PROBLEM ->
In the records below, the line with "(set_go_queue q self, Panic)" opens the range and the line with "else (self, false)." closes it; print that range exactly and nothing else.

DATA IN THIS EXERCISE ->

Definition triggers_default : TriggerEngine C := mk_triggers [] queue_default ∅.
Definition set_trigger_queue (q : ActionQueue (PendingTrigger C)) self : TriggerEngine C :=
  mk_triggers (triggers self) q (pending_ids self).
Definition set_pending_ids (m : gmap ActionId string) self : TriggerEngine C :=
  mk_triggers (triggers self) (trigger_queue self) m.

Definition insert_trigger (trigger : Trigger C) : stm (TriggerEngine C) TriggerError unit :=
  self ← st_get;
  _ ← st_require (Forall (λ entry, trigger_id entry ≠ trigger_id trigger) (triggers self))
        (TriggerDuplicateId (trigger_id trigger));
  _ ← st_require (trigger_intents trigger ≠ []) (EmptyActions (trigger_id trigger));
  st_put (mk_triggers (triggers self ++ [trigger]) (trigger_queue self) (pending_ids self)).

(** The triggers that match, with the times they are due. *)
Definition matching (event : AutomationEvent) (l : list (Trigger C)) :
    result TriggerError (list (Trigger C * Z)) :=
  mapM (λ trigger,
      due ← ok_or (TriggerTimestampOverflow (trigger_id trigger))
              (checked U64 (timestamp_ms event + trigger_delay_ms trigger));
      Ok (trigger, due))
    (filter (λ trigger, filter_matches event (trigger_filter trigger) = true) l).

Definition cancel_pending (self : TriggerEngine C) (id : ActionId) : TriggerEngine C :=
  mk_triggers (triggers self) (cancel id (trigger_queue self)).1 (delete id (pending_ids self)).

(** Arm the matches one by one; if the queue refuses one, disarm those armed. *)
Fixpoint arm_matches (event : AutomationEvent) (ids : list ActionId) (l : list (Trigger C * Z)) :
    stm (TriggerEngine C) TriggerError (list ActionId) :=
  match l with
  | [] => mret ids
  | (trigger, due) :: l => λ self,
      match schedule due (mk_pending_trigger (trigger_id trigger) (timestamp_ms event)
              (trigger_intents trigger) (trigger_conditions trigger)) (trigger_queue self) with
      | (q, Ret id) =>
          arm_matches event (ids ++ [id]) l
            (mk_triggers (triggers self) q (<[id := trigger_id trigger]> (pending_ids self)))
      | (q, Throw error) =>
          (foldl cancel_pending (set_trigger_queue q self) ids, Throw (TriggerScheduler error))
      | (q, Panic) => (set_trigger_queue q self, Panic)
      end
  end.
Definition ingest (event : AutomationEvent) : stm (TriggerEngine C) TriggerError (list ActionId) :=
  self ← st_get;
  matches ← st_lift (matching event (triggers self));
  arm_matches event [] matches.

Definition poll_triggers (now_ms : Z) (state : ConditionContext) self :
    TriggerEngine C * list (TriggerFire C) :=
  let '(q, due) := drain_due now_ms (trigger_queue self) in
  (mk_triggers (triggers self) q
     (foldl (λ ids scheduled, delete (sa_id scheduled) ids) (pending_ids self) due),
   omap (λ scheduled,
       let x := action scheduled in
       if conditions_match (pending_conditions x) state
       then Some (mk_trigger_fire (pending_trigger_id x) (pending_event_ms x)
                    (target_frame scheduled) (pending_intents x))
       else None) due).

Definition cancel_action (id : ActionId) self : TriggerEngine C * bool :=
  (cancel_pending self id, bool_decide (is_Some (cancel id (trigger_queue self)).2)).
Definition cancel_trigger (id : string) self : TriggerEngine C * nat :=
  let ids := (filter (λ p, p.2 = id) (map_to_list (pending_ids self))).*1 in
  (foldl cancel_pending self ids, length ids).
Definition remove_trigger (id : string) self : TriggerEngine C * bool :=
  let kept := filter (λ trigger, trigger_id trigger ≠ id) (triggers self) in
  if decide (length kept = length (triggers self)) then (self, false)
  else ((cancel_trigger id (mk_triggers kept (trigger_queue self) (pending_ids self))).1, true).

Definition registered_len self : nat := length (triggers self).
Definition pending_len self : nat := length (pending (trigger_queue self)).
End triggers.

(** ** Programmed GO lists *)

Definition MAX_GO_START_RECEIPTS : nat := 256.

Inductive GoAction (C : Type) :=
  | GoIntent (intent : CommandIntent C)
  | Delay (delay_ms : Z).
Arguments GoIntent {C}.
Arguments Delay {C}.
Record PlannedGoAction (C : Type) := mk_planned_go {
  index : nat;
  offset_ms : Z;
  go_intent : CommandIntent C
}.
Arguments mk_planned_go {C}.
Arguments index {C}.
Arguments offset_ms {C}.
Arguments go_intent {C}.
Record GoPreview (C : Type) := mk_preview {
  preview_input : Z;
  preview_actions : list (PlannedGoAction C);
  preview_duration_ms : Z
}.
Arguments mk_preview {C}.
Arguments preview_input {C}.
Arguments preview_actions {C}.
Arguments preview_duration_ms {C}.
Record ProgrammedGo (C : Type) := mk_programmed {
  go_actions : list (PlannedGoAction C);
  total_duration_ms : Z
}.
Arguments mk_programmed {C}.
Arguments go_actions {C}.
Arguments total_duration_ms {C}.
Record PendingGo (C : Type) := mk_pending_go {
  go_run : Z;
  go_action : PlannedGoAction C
}.
Arguments mk_pending_go {C}.
Arguments go_run {C}.
Arguments go_action {C}.
Record GoStart (C : Type) := mk_start {
  started_run : Z;
  replayed : bool;
  preview : GoPreview C
}.
Arguments mk_start {C}.
Arguments started_run {C}.
Arguments replayed {C}.
Arguments preview {C}.
Record GoActionFire (C : Type) := mk_go_fire {
  fire_run : Z;
  fire_due_ms : Z;
  fire_action : PlannedGoAction C
}.
Arguments mk_go_fire {C}.
Arguments fire_run {C}.
Arguments fire_due_ms {C}.
Arguments fire_action {C}.
Inductive GoError :=
  | GoEmpty
  | TooManyActions (maximum : nat)
  | UnknownInput (input : Z)
  | GoTimestampOverflow
  | RunSequenceExhausted
  | GoScheduler (e : ActionError).

Record GoEngine (C : Type) := mk_go {
  programs : gmap Z (ProgrammedGo C);
  go_queue : ActionQueue (PendingGo C);
  action_ids : gmap Z (list ActionId);
  active : gset Z;
  starts : gmap string (Z * Z);
  start_order : list string;
  next_run_id : Z
}.
Arguments mk_go {C}.
Arguments programs {C}.
Arguments go_queue {C}.
Arguments action_ids {C}.
Arguments active {C}.
Arguments starts {C}.
Arguments start_order {C}.
Arguments next_run_id {C}.

Section go.
Context {C : Type}.
Implicit Types self : GoEngine C.

Fixpoint plan_go (offset_ms : Z) (planned : list (PlannedGoAction C)) (l : list (GoAction C)) :
    result GoError (list (PlannedGoAction C) * Z) :=
  match l with
  | [] => Ok (planned, offset_ms)
  | Delay delay_ms :: l =>
      offset_ms ← ok_or GoTimestampOverflow (checked U64 (offset_ms + delay_ms));
      plan_go offset_ms planned l
  | GoIntent intent :: l =>
      if decide (length planned = MAX_TRANSACTION_COMMANDS)
      then Err (TooManyActions MAX_TRANSACTION_COMMANDS)
      else plan_go offset_ms (planned ++ [mk_planned_go (length planned) offset_ms intent]) l
  end.
Definition programmed_new (l : list (GoAction C)) : result GoError (ProgrammedGo C) :=
  '(planned, offset_ms) ← plan_go 0 [] l;
  if decide (planned = []) then Err GoEmpty else Ok (mk_programmed planned offset_ms).

Definition go_default : GoEngine C := mk_go ∅ queue_default ∅ ∅ ∅ [] 0.
Definition set_go_queue (q : ActionQueue (PendingGo C)) self : GoEngine C :=
  mk_go (programs self) q (action_ids self) (active self) (starts self) (start_order self)
    (next_run_id self).
Definition set_runs (ids : gmap Z (list ActionId)) (runs : gset Z) self : GoEngine C :=
  mk_go (programs self) (go_queue self) ids runs (starts self) (start_order self)
    (next_run_id self).

Definition program (input : Z) (p : ProgrammedGo C) self : GoEngine C * option (ProgrammedGo C) :=
  (mk_go (<[input := p]> (programs self)) (go_queue self) (action_ids self) (active self)
     (starts self) (start_order self) (next_run_id self), programs self !! input).
Definition go_preview (input : Z) self : option (GoPreview C) :=
  (λ p, mk_preview input (go_actions p) (total_duration_ms p)) <$> programs self !! input.

(** Schedule the actions one by one; if the queue refuses one, cancel those scheduled. *)
Fixpoint schedule_run (run : Z) (scheduled : list ActionId) (l : list (PlannedGoAction C * Z)) :
    stm (GoEngine C) GoError (list ActionId) :=
  match l with
  | [] => mret scheduled
  | (x, target) :: l => λ self,
      match schedule target (mk_pending_go run x) (go_queue self) with
      | (q, Ret id) => schedule_run run (scheduled ++ [id]) l (set_go_queue q self)
      | (q, Throw error) =>
          (set_go_queue (foldl (λ q id, (cancel id q).1) q scheduled) self, Throw (GoScheduler error))
      | (q, Panic) => (set_go_queue q self, Panic)
      end
  end.

(** The loop that expires receipts: it ends when the order is empty. *)
Fixpoint expire_starts (order : list string) (m : gmap string (Z * Z)) :
    list string * gmap string (Z * Z) :=
  if decide (MAX_GO_START_RECEIPTS ≤ size m)%nat then
    match order with
    | [] => ([], m)
    | expired :: order => expire_starts order (delete expired m)
    end
  else (order, m).
Definition remember_start (key : string) (input run : Z) self : GoEngine C :=
  let '(order, m) := expire_starts (start_order self) (starts self) in
  mk_go (programs self) (go_queue self) (action_ids self) (active self)
    (<[key := (input, run)]> m) (order ++ [key]) (next_run_id self).

Definition go_start (input : Z) (key : string) (now_ms : Z) :
    stm (GoEngine C) GoError (GoStart C) :=
  self ← st_get;
  match starts self !! key with
  | Some (started, run) =>
      preview ← st_lift (ok_or (UnknownInput started) (go_preview started self));
      mret (mk_start run true preview)
  | None =>
      preview ← st_lift (ok_or (UnknownInput input) (go_preview input self));
      run ← st_lift (ok_or RunSequenceExhausted (checked U64 (next_run_id self + 1)));
      targets ← st_lift (mapM (λ x, ok_or GoTimestampOverflow
                                      (checked U64 (now_ms + offset_ms x)))
                              (preview_actions preview));
      scheduled ← schedule_run run [] (zip (preview_actions preview) targets);
      _ ← st_modify (λ self, remember_start key input run
            (mk_go (programs self) (go_queue self) (<[run := scheduled]> (action_ids self))
               ({[run]} ∪ active self) (starts self) (start_order self) run));
      mret (mk_start run false preview)
  end.

Definition started (key : string) self : option Z := snd <$> starts self !! key.

Definition go_cancel (run : Z) self : GoEngine C * bool :=
  if decide (run ∈ active self) then
    let ids := default [] (action_ids self !! run) in
    (set_go_queue (foldl (λ q id, (cancel id q).1) (go_queue self) ids)
       (set_runs (delete run (action_ids self)) (active self ∖ {[run]}) self), true)
  else (self, false).

(** One due action: it leaves its run, and the run ends with its last action. *)
Definition fire_go (scheduled : ScheduledAction (PendingGo C)) self :
    GoEngine C * option (GoActionFire C) :=
  let x := action scheduled in
  if decide (go_run x ∈ active self) then
    let self' :=
      match action_ids self !! go_run x with
      | Some ids =>
          let ids := filter (λ id, id ≠ sa_id scheduled) ids in
          if decide (ids = []) then
            set_runs (delete (go_run x) (action_ids self)) (active self ∖ {[go_run x]}) self
          else set_runs (<[go_run x := ids]> (action_ids self)) (active self) self
      | None => self
      end in
    (self', Some (mk_go_fire (go_run x) (target_frame scheduled) (go_action x)))
  else (self, None).
Fixpoint fire_all (due : list (ScheduledAction (PendingGo C))) self :
    GoEngine C * list (GoActionFire C) :=
  match due with
  | [] => (self, [])
  | scheduled :: due =>
      let '(self, fire) := fire_go scheduled self in
      let '(self, fired) := fire_all due self in
      (self, option_list fire ++ fired)
  end.
Definition poll_go (now_ms : Z) self : GoEngine C * list (GoActionFire C) :=
  let '(q, due) := drain_due now_ms (go_queue self) in
  fire_all due (set_go_queue q self).

Definition is_active (run : Z) self : bool := bool_decide (run ∈ active self).
Definition program_len self : nat := size (programs self).
Definition has_program (input : Z) self : bool := bool_decide (is_Some (programs self !! input)).
Definition active_run_len self : nat := size (active self).
End go.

FINAL ANSWER ->
      | (q, Panic) => (set_go_queue q self, Panic)
      end
  end.

(** The loop that expires receipts: it ends when the order is empty. *)
Fixpoint expire_starts (order : list string) (m : gmap string (Z * Z)) :
    list string * gmap string (Z * Z) :=
  if decide (MAX_GO_START_RECEIPTS ≤ size m)%nat then
    match order with
    | [] => ([], m)
    | expired :: order => expire_starts order (delete expired m)
    end
  else (order, m).
Definition remember_start (key : string) (input run : Z) self : GoEngine C :=
  let '(order, m) := expire_starts (start_order self) (starts self) in
  mk_go (programs self) (go_queue self) (action_ids self) (active self)
    (<[key := (input, run)]> m) (order ++ [key]) (next_run_id self).

Definition go_start (input : Z) (key : string) (now_ms : Z) :
    stm (GoEngine C) GoError (GoStart C) :=
  self ← st_get;
  match starts self !! key with
  | Some (started, run) =>
      preview ← st_lift (ok_or (UnknownInput started) (go_preview started self));
      mret (mk_start run true preview)
  | None =>
      preview ← st_lift (ok_or (UnknownInput input) (go_preview input self));
      run ← st_lift (ok_or RunSequenceExhausted (checked U64 (next_run_id self + 1)));
      targets ← st_lift (mapM (λ x, ok_or GoTimestampOverflow
                                      (checked U64 (now_ms + offset_ms x)))
                              (preview_actions preview));
      scheduled ← schedule_run run [] (zip (preview_actions preview) targets);
      _ ← st_modify (λ self, remember_start key input run
            (mk_go (programs self) (go_queue self) (<[run := scheduled]> (action_ids self))
               ({[run]} ∪ active self) (starts self) (start_order self) run));
      mret (mk_start run false preview)
  end.

Definition started (key : string) self : option Z := snd <$> starts self !! key.

Definition go_cancel (run : Z) self : GoEngine C * bool :=
  if decide (run ∈ active self) then
    let ids := default [] (action_ids self !! run) in
    (set_go_queue (foldl (λ q id, (cancel id q).1) (go_queue self) ids)
       (set_runs (delete run (action_ids self)) (active self ∖ {[run]}) self), true)
  else (self, false).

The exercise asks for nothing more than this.